(** One step of a run, whatever the call. *)
Ltac run_step :=
  match goal with
  | H : bind _ _ _ = (_, _) |- _ =>
      apply bind_run in H as [(? & H & ?)|(? & ? & ? & H)]
  | H : try_except _ _ _ = (_, _) |- _ =>
      apply try_except_run in H as [(? & H & ?)|(? & ? & ? & H)]
  | H : ret _ _ = (_, _) |- _ => apply ret_run in H as [? ?]
  | H : raise _ _ = (_, _) |- _ => apply raise_run in H as [? ?]
  | H : reply_text _ _ _ = (_, _) |- _ =>
      apply send_run in H as [(? & ? & ?)|(? & ? & ? & ?)]
  | H : reply_document _ _ _ _ _ = (_, _) |- _ =>
      apply send_run in H as [(? & ? & ?)|(? & ? & ? & ?)]
  | H : outside _ _ = (_, _) |- _ =>
      apply outside_run in H as [? [[? ?]|(? & ? & ?)]]
  | H : scrape_dua_from_url _ _ _ = (_, _) |- _ =>
      apply scrape_dua_from_url_run in H
        as [? [(? & ? & ?)|(? & ? & ? & ? & ? & ?)]]
  | H : built _ _ (create_pptx_single_line _ _ _ _ _) _ = (_, _) |- _ =>
      apply built_single_run in H as [? [?|(? & ?)]]
  | H : built _ _ (create_pptx_three_lines _ _ _ _ _) _ = (_, _) |- _ =>
      apply built_three_run in H as [? [(? & ? & ?)|(? & ?)]]
  | H : get_user_data _ = (_, _) |- _ =>
      apply (ret_run' _ _ _ _ _ _ eq_refl) in H as [? ?]
  | H : path_exists_now _ = (_, _) |- _ =>
      apply (ret_run' _ _ _ _ _ _ eq_refl) in H as [? ?]
  | H : set_user_data _ _ = (_, _) |- _ =>
      apply (ret_run' _ _ _ _ _ _ eq_refl) in H as [? ?]
  | H : set_file _ _ _ = (_, _) |- _ =>
      apply (ret_run' _ _ _ _ _ _ eq_refl) in H as [? ?]
  end.

Ltac run := repeat (run_step; simplify_eq/=).

Ltac tidy :=
  simplify_eq; cbn [user_data files trace ud_dua_lines ud_title fst snd] in *.

Ltac run_all := repeat (first [run_step | case_match]; tidy).

Ltac grows := repeat apply prefix_app_r; done.

Ltac finish := repeat split; try done; try grows; eauto 10.

(** ** [receive_link] *)

(** X11. [receive_link] asks for nothing but duas.org pages: a request it
    makes is for the stripped text of the message, and that text starts
    with one of the two accepted prefixes. *)
Theorem receive_link_requests (env : Env) (update : Update) (w w' : World)
    (r : outcome Z) (url : pystr) :
  receive_link env update w = (r, w') →
  HttpGet url ∈ trace w' →
  HttpGet url ∈ trace w ∨
  ∃ text,
    message_text update = Some text ∧ url = strip text ∧
    (startswith url (lit "https://www.duas.org/") = true ∨
     startswith url (lit "http://www.duas.org/") = true).
Proof.
  intros H Hin. unfold receive_link in H. run_all.
  all: rewrite ?elem_of_app, ?list_elem_of_singleton in Hin.
  all: destruct_or?; simplify_eq; try (by left).
  all: right; eexists; split; [done|]; split; [done|].
  all: match goal with
       | Hv : negb _ && negb _ = false |- _ =>
           apply andb_false_iff in Hv as [Hv|Hv]; apply negb_false_iff in Hv
       end; auto.
Qed.

Lemma receive_link_requests_witness :
  HttpGet (lit "https://www.duas.org/kumayl.html") ∈ trace new_world ∨
  ∃ text,
    message_text link_update = Some text ∧
    lit "https://www.duas.org/kumayl.html" = strip text ∧
    (startswith (lit "https://www.duas.org/kumayl.html")
       (lit "https://www.duas.org/") = true ∨
     startswith (lit "https://www.duas.org/kumayl.html")
       (lit "http://www.duas.org/") = true).
Proof.
  apply (receive_link_requests (quiet_env sample_page) link_update new_world
           (snd (receive_link (quiet_env sample_page) link_update new_world))
           (fst (receive_link (quiet_env sample_page) link_update new_world))).
  - apply surjective_pairing.
  - vm_compute. apply list_elem_of_In. simpl. tauto.
Defined.

(** X12. When [receive_link] hands over to the image step, the page of
    the stripped link was fetched, [scrape_dua] found at least one line
    in it, and exactly these lines and the title are stored in
    [user_data]; three things went out, in this order: the notice, the
    request, and the count of lines with the title. *)
Theorem receive_link_accepts (env : Env) (update : Update) (w w' : World) :
  receive_link env update w = (Return WAITING_IMAGE, w') →
  ∃ text soup line lines title,
    message_text update = Some text ∧
    fetch env (strip text) = inr soup ∧
    scrape_dua soup = Some (line :: lines, title) ∧
    user_data w' = {| ud_dua_lines := Some (line :: lines);
                      ud_title := Some title |} ∧
    files w' = files w ∧
    trace w' = trace w ++ [ReplyText scraping_text; HttpGet (strip text);
                           ReplyText (found_text (line :: lines) title)].
Proof.
  intros H. unfold receive_link in H. run_all.
  eexists _, _, _, _, _. repeat (split; [done|]).
  by rewrite <- !app_assoc.
Qed.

== == ==

## Exercise instructions
Pull out every line of the records that includes the string "Ltac".

## Solution for this task
Ltac run_step :=
Ltac run := repeat (run_step; simplify_eq/=).
Ltac tidy :=
Ltac run_all := repeat (first [run_step | case_match]; tidy).
Ltac grows := repeat apply prefix_app_r; done.
Ltac finish := repeat split; try done; try grows; eauto 10.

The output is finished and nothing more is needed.